The Call of the Monolithic Codebase
As the microservices landscape continues to evolve, a sobering reality is setting in for many organizations: managing many microservice repositories has become a significant hurdle. In the pursuit of scalability and flexibility offered by microservices, we may have inadvertently sacrificed maintainability, but now the pendulum is swinging back towards simpler code management while retaining the ability to deploy at scale. For organizations already entrenched in the microservices world, it’s time to reconsider an old friend: the monolithic codebase.
Devs at these organizations might have noticed that as the number of services grow, so does the complexity of managing multiple codebases, each with its own repository, build pipelines, etc. This explosion of the number of repos introduces significant overhead, including:
- Increased Operational Complexity: More repositories mean more CI/CD pipelines, dependency management, and security audits.
- Higher Cognitive Load for Developers: Context switching between numerous repositories can decrease productivity. “Oh, this repo uses the old docker-compose scheme for testing, we should really remember update that.”
- Unified Change Management Challenges: Implementing organization-wide changes, such as dependency updates or coding standards, becomes a monumental task.
Scenario: Updating log4j
across 20 Microservices Repositories
To further illustrate the challenges of managing multiple repositories in a microservices architecture, let’s delve into the process of updating a commonly used library across all microservice repos.
- Discovery:
- Identify the need to update
log4j
due to a security vulnerability.

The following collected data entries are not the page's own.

(** * qr-present: a shallow embedding of the three batch scripts

    - [build_excel_from_images.py]  (module [BuildExcel])
    - [build_site.py]               (module [BuildSite])
    - [rename_and_convert_to_jpeg.py] (module [Rename])

    Conventions of the embedding.

    - A Python [str] is a Rocq [string] that holds the UTF-8 encoding of the
      text.  ASCII text is therefore character for character the Python text.
      A Python raw string literal [r"..."] and a Rocq string literal agree
      byte for byte (neither interprets the backslash), so the regular
      expressions below are the ones of the source, copied verbatim.
    - Python exceptions are values of type [exn]; fallible code returns
      [result].
    - The operating system (directory listings, file metadata, the output of
      the [mdls] tool, the local time zone) and the third-party libraries
      (Pillow's decoder, pandas' date parser, the QR encoder) are inputs of
      the model: records describing the files, and Section variables. *)

From Stdlib Require Import ZArith Lia Ascii String List Sorting.Sorted Permutation.
From stdpp Require Import base option gmap strings list fin_maps.

(** ** Python built-ins on strings *)
Module Py.

(** Characters written by code (no string literal holds a quote). *)
Definition dquote : string := String (ascii_of_nat 34) "".
Definition TAB : string := String (ascii_of_nat 9) "".
Definition NL : ascii := ascii_of_nat 10.

Fixpoint concat (l : list string) : string :=
  match l with
  | [] => ""
  | x :: l' => x +:+ concat l'
  end.

(** [s[n:]] *)
Fixpoint drop (n : nat) (s : string) : string :=
  match n, s with
  | O, _ => s
  | S n', String _ s' => drop n' s'
  | S _, "" => ""
  end.

(** [s[:n]] *)
Fixpoint take (n : nat) (s : string) : string :=
  match n, s with
  | O, _ => ""
  | S n', String c s' => String c (take n' s')
  | S _, "" => ""
  end.

(** The text between a position [s] and a later position [s'] of the same
    string, both given as suffixes. *)
Definition consumed (s s' : string) : string :=
  take (String.length s - String.length s') s.

Fixpoint repeat_char (c : ascii) (n : nat) : string :=
  match n with
  | O => ""
  | S n' => String c (repeat_char c n')
  end.

(** [old in s] at the head of [s]: [s.startswith(old)]. *)
Definition startswith (old s : string) : bool := String.prefix old s.

(** [s.replace(old, new)] for a non-empty [old]: left to right, without
    overlap.  [skip] counts the characters of a match still to be dropped. *)
Fixpoint replace_go (old new : string) (skip : nat) (s : string) : string :=
  match s with
  | "" => ""
  | String c s' =>
      match skip with
      | S k => replace_go old new k s'
      | O =>
          if startswith old s
          then new +:+ replace_go old new (String.length old - 1) s'
          else String c (replace_go old new 0 s')
      end
  end.

Definition replace (old new s : string) : string := replace_go old new 0 s.

(** Whitespace as [str.strip()] and [int()] see it, on ASCII. *)
Definition is_space (c : ascii) : bool :=
  let n := nat_of_ascii c in
  ((9 <=? n) && (n <=? 13)) || ((28 <=? n) && (n <=? 32)).

Fixpoint lstrip (s : string) : string :=
  match s with
  | String c s' => if is_space c then lstrip s' else s
  | "" => ""
  end.

(** [rstrip] keeps a character when it is not a space or something that is
    kept follows it. *)
Fixpoint rstrip (s : string) : string :=
  match s with
  | "" => ""
  | String c s' =>
      match rstrip s' with
      | "" => if is_space c then "" else String c ""
      | r => String c r
      end
  end.

Definition strip (s : string) : string := rstrip (lstrip s).

(** [str.lower()] on ASCII letters; other bytes are kept. *)
Definition lower_char (c : ascii) : ascii :=
  let n := nat_of_ascii c in
  if (65 <=? n) && (n <=? 90) then ascii_of_nat (n + 32) else c.

Fixpoint lower (s : string) : string :=
  match s with
  | "" => ""
  | String c s' => String (lower_char c) (lower s')
  end.

(** *** Decimal numerals: [str(n)], [int(s)], [s.zfill(w)] *)

Definition digit_char (d : nat) : ascii := ascii_of_nat (48 + d).

Definition is_digit (c : ascii) : bool :=
  let n := nat_of_ascii c in (48 <=? n) && (n <=? 57).

Definition digit_val (c : ascii) : nat := nat_of_ascii c - 48.

(** The digits of [n], most significant first, in front of [acc]. *)
Fixpoint digits_fuel (fuel n : nat) (acc : string) : string :=
  match fuel with
  | O => acc
  | S f =>
      let acc' := String (digit_char (n mod 10)) acc in
      if n <? 10 then acc' else digits_fuel f (n / 10) acc'
  end.

(** [str(n)] for a non-negative [int]. *)
Definition str_nat (n : nat) : string := digits_fuel (S n) n "".

(** [str(z)] for an [int]. *)
Definition str_Z (z : Z) : string :=
  if (z <? 0)%Z then String "-" (str_nat (Z.abs_nat z)) else str_nat (Z.abs_nat z).

(** [s.zfill(width)]: zeros on the left, after a leading sign. *)
Definition zfill (width : nat) (s : string) : string :=
  let fill := repeat_char "0" (width - String.length s) in
  match s with
  | String c s' =>
      if (Ascii.eqb c "+" || Ascii.eqb c "-")%bool
      then String c (fill +:+ s')
      else fill +:+ s
  | "" => fill
  end.

(** The digits of an [int()] literal after the sign: decimal digits, with
    single underscores between two digits. [prev] tells whether the previous
    character was a digit. *)
Fixpoint int_digits (s : string) (prev : bool) (acc : nat) : option nat :=
  match s with
  | "" => if prev then Some acc else None
  | String c s' =>
      if is_digit c then int_digits s' true (10 * acc + digit_val c)
      else if Ascii.eqb c "_" then
        (if prev then
           match s' with
           | String c' _ => if is_digit c' then int_digits s' false acc else None
           | "" => None
           end
         else None)
      else None
  end.

(** [int(s)]; [None] is the [ValueError]. *)
Definition int (s : string) : option Z :=
  match strip s with
  | String "-" s' => (fun n => (- Z.of_nat n)%Z) <$> int_digits s' false 0
  | String "+" s' => Z.of_nat <$> int_digits s' false 0
  | s' => Z.of_nat <$> int_digits s' false 0
  end.

End Py.


(** ** The part of Python's [re] the scripts use

    Patterns are compiled from their source text by [compile]; matching is
    the backtracking search of [re]: alternatives are tried in the order of
    the pattern, a greedy repetition tries one more iteration first, a lazy
    one tries to stop first.  The continuation [k] is the rest of the
    pattern.  Constructs that no pattern of the repository uses ([|], [^],
    [$], [?], ranges and negation in sets, named groups) are rejected by
    [compile].  [\d] stands for the ASCII digits. *)
Module Re.

Inductive regex : Type :=
| Lit (c : ascii)                  (* a literal character *)
| Any                              (* .   any character but a newline *)
| Digit                            (* \d *)
| CharSet (cs : list ascii)        (* [...] *)
| Eps
| Cat (r1 r2 : regex)
| Star (greedy : bool) (r : regex) (* r* and r*? *)
| Rep (n : nat) (r : regex)        (* r{n} *)
| Group (i : nat) (r : regex).     (* (r), the i-th capturing group *)

Inductive quant := QStar (greedy : bool) | QPlus (greedy : bool) | QRep (n : nat).

Definition apply_quant (q : option quant) (r : regex) : regex :=
  match q with
  | None => r
  | Some (QStar g) => Star g r
  | Some (QPlus g) => Cat r (Star g r)
  | Some (QRep n) => Rep n r
  end.

Definition is_alnum (c : ascii) : bool :=
  let n := nat_of_ascii c in
  ((48 <=? n) && (n <=? 57)) || ((65 <=? n) && (n <=? 90)) || ((97 <=? n) && (n <=? 122)).

Definition is_quant_char (c : ascii) : bool :=
  Ascii.eqb c "*" || Ascii.eqb c "+" || Ascii.eqb c "?" || Ascii.eqb c "{".

(** The digits of [{n}] up to the closing brace. *)
Fixpoint parse_count (s : string) (seen : bool) (acc : nat) : option (nat * string) :=
  match s with
  | "" => None
  | String c s' =>
      if Py.is_digit c then parse_count s' true (10 * acc + Py.digit_val c)
      else if Ascii.eqb c "}" then (if seen then Some (acc, s') else None)
      else None
  end.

Maybe you hear about this from dependabot spamming you, maybe another security scanner picked up that your repo is using a log4j, maybe your devs see it at the top of hacker news or maybe you just have a grumpy security operations team reviewing every CVE and deciding if anything the company uses is vulnerable. Hopfully it’s all of the above if the vulnerability is really severe. - Determine the versions currently in use across all 20 microservices.
- Identify the need to update
- Planning:
- Coordinate with multiple team leads to schedule the update. Depending on how “mono” the “monolith” is, you may have several teams sharing the same codebase.
- Ensure compatibility with each microservice’s specific dependencies.
- Execution:
- Update Dependency:
- Modify the
pom.xml
(Maven) orbuild.gradle
(Gradle) in each of the 20 repositories. - Commit changes with a consistent, informative message (e.g., “Security: Update log4j to v2.17.1”).
- Modify the
- Verify and Test:
- Run automated tests for each microservice to catch any breaking changes.
- Perform manual testing where automated coverage is insufficient.
- Deployment:
- Trigger CI/CD pipelines for each microservice to deploy the updated library.
- Update Dependency:
- Verification and Monitoring:
- Confirm the update has been successfully deployed across all microservices.
- Monitor application logs for any issues related to the
log4j
update.
Challenges Encountered
Now this is the process if everything goes well. There’s several different points where this process can increase the complexity of our simple task:
- Version Inconsistencies: Different microservices were using various versions of
log4j
, requiring tailored updates. Maybe some repos were on a previous major version and you’ll need to update a lot of code in order to upgrade to the latest version. Or you may consider backporting the fix and maintaining patches or a fork of this repository. - Dependency Conflicts: Updates in some microservices revealed hidden dependencies on outdated libraries. Maybe the latest version of log4j pulls in a new version of apache commons. Maybe another dependency, for some reason, doesn’t work with the latest version. This kind of thing does happen and can be a real pain to resolve.
With all of this tedious work you should remember that this type of update is the simplest kind of change to make. Now just imagine trying to be proactive and keep all of your services up-to-date and to not let the least loved ones get left behind.
Monolithic Codebase Alternative
Because of the overhead in this process, some developers have leaned towards consolidating most of the code that powers microservices into a single repo. We refer to this type of code repository as a “monorepo”. In our log4j scenario, it would help with several of these steps.
- Single Update Point: Modify the
log4j
dependency in one place, within the unified monorepo. - Simplified Testing and Deployment: Leverage the monorepo’s integrated testing and deployment mechanisms. If this is a commonly used library, more automated tests will need to be ran, but these are tests that would have ran anyway, but just spread out amongst many different repositories.
- Reduced Complexity and Resource Usage: Minimize the logistical overhead and focus on verifying the update’s success.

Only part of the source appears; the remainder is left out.